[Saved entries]
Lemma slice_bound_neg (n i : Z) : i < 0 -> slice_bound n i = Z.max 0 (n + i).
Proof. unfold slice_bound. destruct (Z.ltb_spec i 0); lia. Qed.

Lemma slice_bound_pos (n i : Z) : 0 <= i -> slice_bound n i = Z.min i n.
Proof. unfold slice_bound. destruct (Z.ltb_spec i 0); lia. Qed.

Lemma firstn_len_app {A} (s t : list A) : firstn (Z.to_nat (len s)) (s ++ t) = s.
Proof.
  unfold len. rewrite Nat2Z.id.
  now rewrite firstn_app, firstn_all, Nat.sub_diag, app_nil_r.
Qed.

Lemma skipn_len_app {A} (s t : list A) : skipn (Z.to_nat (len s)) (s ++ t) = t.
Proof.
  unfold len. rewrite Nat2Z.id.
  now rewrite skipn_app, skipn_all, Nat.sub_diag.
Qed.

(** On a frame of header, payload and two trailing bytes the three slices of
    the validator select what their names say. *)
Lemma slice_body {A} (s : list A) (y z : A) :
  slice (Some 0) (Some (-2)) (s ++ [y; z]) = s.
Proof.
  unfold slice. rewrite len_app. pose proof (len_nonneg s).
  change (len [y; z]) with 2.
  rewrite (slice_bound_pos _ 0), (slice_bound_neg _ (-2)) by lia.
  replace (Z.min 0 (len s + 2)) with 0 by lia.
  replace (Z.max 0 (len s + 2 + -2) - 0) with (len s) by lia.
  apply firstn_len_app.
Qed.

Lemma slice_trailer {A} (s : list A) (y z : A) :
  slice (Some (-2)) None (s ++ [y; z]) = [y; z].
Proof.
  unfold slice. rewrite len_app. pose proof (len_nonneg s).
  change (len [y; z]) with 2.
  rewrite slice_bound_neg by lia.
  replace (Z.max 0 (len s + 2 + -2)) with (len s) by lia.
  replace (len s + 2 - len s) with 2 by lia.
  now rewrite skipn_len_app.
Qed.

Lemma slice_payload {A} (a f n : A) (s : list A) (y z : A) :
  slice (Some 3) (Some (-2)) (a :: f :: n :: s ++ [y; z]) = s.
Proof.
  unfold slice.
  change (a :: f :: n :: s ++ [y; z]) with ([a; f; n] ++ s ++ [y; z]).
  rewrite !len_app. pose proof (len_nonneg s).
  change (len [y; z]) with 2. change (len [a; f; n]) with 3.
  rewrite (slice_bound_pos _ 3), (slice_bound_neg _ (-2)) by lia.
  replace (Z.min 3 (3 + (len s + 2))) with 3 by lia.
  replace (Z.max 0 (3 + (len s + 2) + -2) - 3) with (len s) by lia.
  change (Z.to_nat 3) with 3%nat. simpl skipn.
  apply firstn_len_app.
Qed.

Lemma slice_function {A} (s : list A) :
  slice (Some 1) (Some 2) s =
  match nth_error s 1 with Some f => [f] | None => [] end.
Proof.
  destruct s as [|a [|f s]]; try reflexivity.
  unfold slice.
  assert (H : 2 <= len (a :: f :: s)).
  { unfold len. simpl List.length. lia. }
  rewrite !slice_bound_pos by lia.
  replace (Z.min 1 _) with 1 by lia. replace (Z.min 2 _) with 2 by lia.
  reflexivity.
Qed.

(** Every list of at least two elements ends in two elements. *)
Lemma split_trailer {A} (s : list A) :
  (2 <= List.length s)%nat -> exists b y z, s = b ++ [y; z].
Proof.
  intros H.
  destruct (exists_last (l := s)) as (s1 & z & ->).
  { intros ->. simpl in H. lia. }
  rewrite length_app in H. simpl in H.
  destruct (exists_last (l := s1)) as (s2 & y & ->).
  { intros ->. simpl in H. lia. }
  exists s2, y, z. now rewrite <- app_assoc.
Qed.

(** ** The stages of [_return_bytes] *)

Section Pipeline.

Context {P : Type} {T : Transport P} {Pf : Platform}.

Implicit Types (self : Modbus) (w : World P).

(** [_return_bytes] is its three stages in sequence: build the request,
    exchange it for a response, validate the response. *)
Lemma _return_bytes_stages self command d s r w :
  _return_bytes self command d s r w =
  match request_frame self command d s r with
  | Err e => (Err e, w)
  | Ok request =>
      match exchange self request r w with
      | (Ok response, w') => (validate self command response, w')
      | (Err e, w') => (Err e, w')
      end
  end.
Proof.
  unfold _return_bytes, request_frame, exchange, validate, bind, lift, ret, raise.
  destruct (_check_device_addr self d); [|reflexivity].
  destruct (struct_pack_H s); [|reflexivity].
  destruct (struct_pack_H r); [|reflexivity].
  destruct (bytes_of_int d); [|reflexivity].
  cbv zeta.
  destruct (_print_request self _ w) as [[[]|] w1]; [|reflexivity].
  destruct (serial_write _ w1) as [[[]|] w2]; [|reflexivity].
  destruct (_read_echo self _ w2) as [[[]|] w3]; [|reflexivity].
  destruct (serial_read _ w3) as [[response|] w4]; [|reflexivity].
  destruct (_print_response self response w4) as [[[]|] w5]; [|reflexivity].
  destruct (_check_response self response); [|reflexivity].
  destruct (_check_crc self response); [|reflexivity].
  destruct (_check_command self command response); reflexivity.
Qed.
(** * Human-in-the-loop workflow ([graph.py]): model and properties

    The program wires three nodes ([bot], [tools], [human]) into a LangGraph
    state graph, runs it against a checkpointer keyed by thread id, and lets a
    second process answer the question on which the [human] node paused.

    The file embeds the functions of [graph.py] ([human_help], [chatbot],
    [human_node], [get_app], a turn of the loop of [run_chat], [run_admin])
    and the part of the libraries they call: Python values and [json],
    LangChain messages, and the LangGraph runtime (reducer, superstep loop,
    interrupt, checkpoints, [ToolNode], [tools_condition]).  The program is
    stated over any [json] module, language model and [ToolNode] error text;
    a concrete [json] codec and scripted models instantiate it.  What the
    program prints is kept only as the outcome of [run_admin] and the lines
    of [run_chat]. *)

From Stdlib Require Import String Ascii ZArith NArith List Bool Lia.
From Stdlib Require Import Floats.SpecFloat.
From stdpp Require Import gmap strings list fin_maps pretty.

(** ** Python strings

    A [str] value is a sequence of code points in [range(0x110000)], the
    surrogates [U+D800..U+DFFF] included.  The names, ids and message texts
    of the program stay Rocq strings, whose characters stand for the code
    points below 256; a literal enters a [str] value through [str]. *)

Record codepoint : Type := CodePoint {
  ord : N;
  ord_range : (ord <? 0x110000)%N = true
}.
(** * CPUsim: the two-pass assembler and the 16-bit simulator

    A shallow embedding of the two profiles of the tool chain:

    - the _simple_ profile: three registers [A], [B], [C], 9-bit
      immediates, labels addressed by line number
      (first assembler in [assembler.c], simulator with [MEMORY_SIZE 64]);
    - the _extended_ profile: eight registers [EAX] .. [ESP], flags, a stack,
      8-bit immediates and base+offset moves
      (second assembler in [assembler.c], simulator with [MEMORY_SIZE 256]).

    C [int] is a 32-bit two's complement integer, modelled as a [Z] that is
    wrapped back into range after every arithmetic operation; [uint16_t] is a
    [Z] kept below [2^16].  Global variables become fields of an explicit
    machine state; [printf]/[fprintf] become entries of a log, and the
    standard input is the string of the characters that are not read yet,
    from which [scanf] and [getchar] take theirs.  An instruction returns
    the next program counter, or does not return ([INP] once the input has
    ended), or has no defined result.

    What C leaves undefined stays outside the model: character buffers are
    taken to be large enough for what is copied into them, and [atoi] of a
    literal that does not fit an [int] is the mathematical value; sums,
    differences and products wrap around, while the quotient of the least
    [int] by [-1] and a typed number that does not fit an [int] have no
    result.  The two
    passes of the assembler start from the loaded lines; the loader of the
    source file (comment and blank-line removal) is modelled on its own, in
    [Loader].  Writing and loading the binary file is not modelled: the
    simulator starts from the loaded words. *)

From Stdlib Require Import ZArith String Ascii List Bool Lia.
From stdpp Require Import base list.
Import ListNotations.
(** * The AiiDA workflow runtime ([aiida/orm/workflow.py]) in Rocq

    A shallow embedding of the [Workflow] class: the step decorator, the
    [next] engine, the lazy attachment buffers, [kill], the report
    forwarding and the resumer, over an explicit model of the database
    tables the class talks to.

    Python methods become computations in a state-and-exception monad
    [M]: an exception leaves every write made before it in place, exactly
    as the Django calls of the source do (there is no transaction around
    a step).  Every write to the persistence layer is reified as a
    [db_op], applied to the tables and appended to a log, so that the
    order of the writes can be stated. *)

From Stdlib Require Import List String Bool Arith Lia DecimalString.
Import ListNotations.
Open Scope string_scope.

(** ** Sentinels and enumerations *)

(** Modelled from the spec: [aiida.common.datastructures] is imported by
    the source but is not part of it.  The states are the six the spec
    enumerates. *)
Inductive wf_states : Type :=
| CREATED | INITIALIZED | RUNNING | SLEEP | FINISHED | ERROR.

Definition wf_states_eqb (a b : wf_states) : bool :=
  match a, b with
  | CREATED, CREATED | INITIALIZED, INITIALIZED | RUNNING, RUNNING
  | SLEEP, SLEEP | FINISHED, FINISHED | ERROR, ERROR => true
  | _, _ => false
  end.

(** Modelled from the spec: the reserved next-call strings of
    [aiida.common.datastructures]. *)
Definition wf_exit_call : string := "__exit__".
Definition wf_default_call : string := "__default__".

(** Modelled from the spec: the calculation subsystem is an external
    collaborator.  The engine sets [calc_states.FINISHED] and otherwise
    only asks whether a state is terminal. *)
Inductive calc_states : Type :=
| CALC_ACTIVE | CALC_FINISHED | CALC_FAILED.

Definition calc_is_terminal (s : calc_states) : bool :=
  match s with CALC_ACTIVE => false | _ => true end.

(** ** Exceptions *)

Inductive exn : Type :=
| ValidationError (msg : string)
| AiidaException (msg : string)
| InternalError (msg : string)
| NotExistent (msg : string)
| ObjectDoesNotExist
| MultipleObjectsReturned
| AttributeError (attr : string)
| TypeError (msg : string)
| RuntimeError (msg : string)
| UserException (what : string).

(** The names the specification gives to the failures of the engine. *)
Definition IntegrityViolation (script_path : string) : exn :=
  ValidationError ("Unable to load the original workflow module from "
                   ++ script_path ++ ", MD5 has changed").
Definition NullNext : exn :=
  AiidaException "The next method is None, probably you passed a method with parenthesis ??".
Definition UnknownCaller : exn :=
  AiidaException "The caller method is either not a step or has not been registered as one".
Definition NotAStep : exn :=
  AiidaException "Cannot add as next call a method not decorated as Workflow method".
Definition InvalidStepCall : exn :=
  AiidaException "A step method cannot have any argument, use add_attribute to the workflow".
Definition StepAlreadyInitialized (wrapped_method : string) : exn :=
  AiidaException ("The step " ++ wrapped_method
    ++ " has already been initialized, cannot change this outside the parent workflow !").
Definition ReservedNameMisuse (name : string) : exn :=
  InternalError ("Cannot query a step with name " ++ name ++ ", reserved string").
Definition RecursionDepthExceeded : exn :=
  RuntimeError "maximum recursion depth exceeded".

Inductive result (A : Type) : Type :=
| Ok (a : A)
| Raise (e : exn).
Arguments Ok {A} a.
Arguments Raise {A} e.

[Problem to solve] The answer must consist of every line above that holds the string "Rocq", copied exactly.

[Task response]
    of the program stay Rocq strings, whose characters stand for the code
(** * The AiiDA workflow runtime ([aiida/orm/workflow.py]) in Rocq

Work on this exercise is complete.